Estava muito bem acompanhado, como que para não quebrar. O ambiente da maternidade ajudou — da alegria da equipa médica do Centro Materno-Infantil do Norte à intensidade da luz que fazia lembrar um dia soalheiro ou ao amarelo-vivo que cobria as paredes —, a tudo isto me agarrei como se fossem cabides, nos momentos em que deixava de sentir as pernas.

Lembro-me das palavras da sorridente médica, Andrea Lebre: “Puxa, puxa, Joana! Tu és capaz.

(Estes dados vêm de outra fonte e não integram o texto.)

(* ===== verification/Vfs.v ===== *)
(** * Vfs: the virtual file system (vfs.c)

    Nodes form a tree: the children of a directory are a chain of siblings
    that starts at [ptr] and goes on through [next].  The operations are
    translated on the heap of KState.v; the theorems relate them to lists of
    children and to the resolution of a path component by component. *)

From Stdlib Require Import Ascii.
From S2P Require Import Prelude Chain KState.

(** ** Drivers

    What a node's function pointers do is the business of the file system or
    device that made the node. *)
Class Drivers := {
  call_read : Z -> Z -> Z -> Z -> M kstate (Z * list Z);    (* fn, node, offset, size *)
  call_write : Z -> Z -> Z -> Z -> list Z -> M kstate Z;    (* fn, node, offset, size, buffer *)
  call_open : Z -> Z -> string -> M kstate Z;               (* fn, node, path *)
  call_readdir : Z -> Z -> Z -> M kstate (option dirent);   (* fn, node, index *)
  call_finddir : Z -> Z -> option string -> M kstate Z;     (* fn, node, name *)
  call_stat : Z -> Z -> option string -> M kstate (option stat_t);  (* fn, node, path *)
  call_ioctl : Z -> Z -> Z -> M kstate Z;                   (* fn, node, request *)
  call_chown : Z -> Z -> Z -> Z -> M kstate Z               (* fn, node, uid, gid *)
}.

(** No driver at all, for examples. *)
Definition no_drivers : Drivers :=
  {| call_read _ _ _ _ := fault; call_write _ _ _ _ _ := fault; call_open _ _ _ := fault;
     call_readdir _ _ _ := fault; call_finddir _ _ _ := fault; call_stat _ _ _ := fault;
     call_ioctl _ _ _ := fault; call_chown _ _ _ _ := fault |}.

Eu também sou mãe.” Estava quase paralisado, absorto pela magia do momento — e foi quando senti o safanão solidário de Bruno, como que a recordar-me do que eu estava ali a fazer. Até então, tinha estado de olhar fixo na Joana, que a muito custo se esforçava por se separar de uma parte de si. O Salvador a nascer e eu a olhar para ela, a tentar entender o sentimento maternal. Só depois comecei a processar todas as imagens daquela sala — como a de Araceli, que, emocionada, levou várias vezes a mão à boca, num gesto infantil de deslumbramento.

Quando saí, não era o mesmo homem. Tudo à minha volta já fazia sentido. Talvez tenha renascido ao ver sangue — um sangue que acabava de gerar uma nova vida.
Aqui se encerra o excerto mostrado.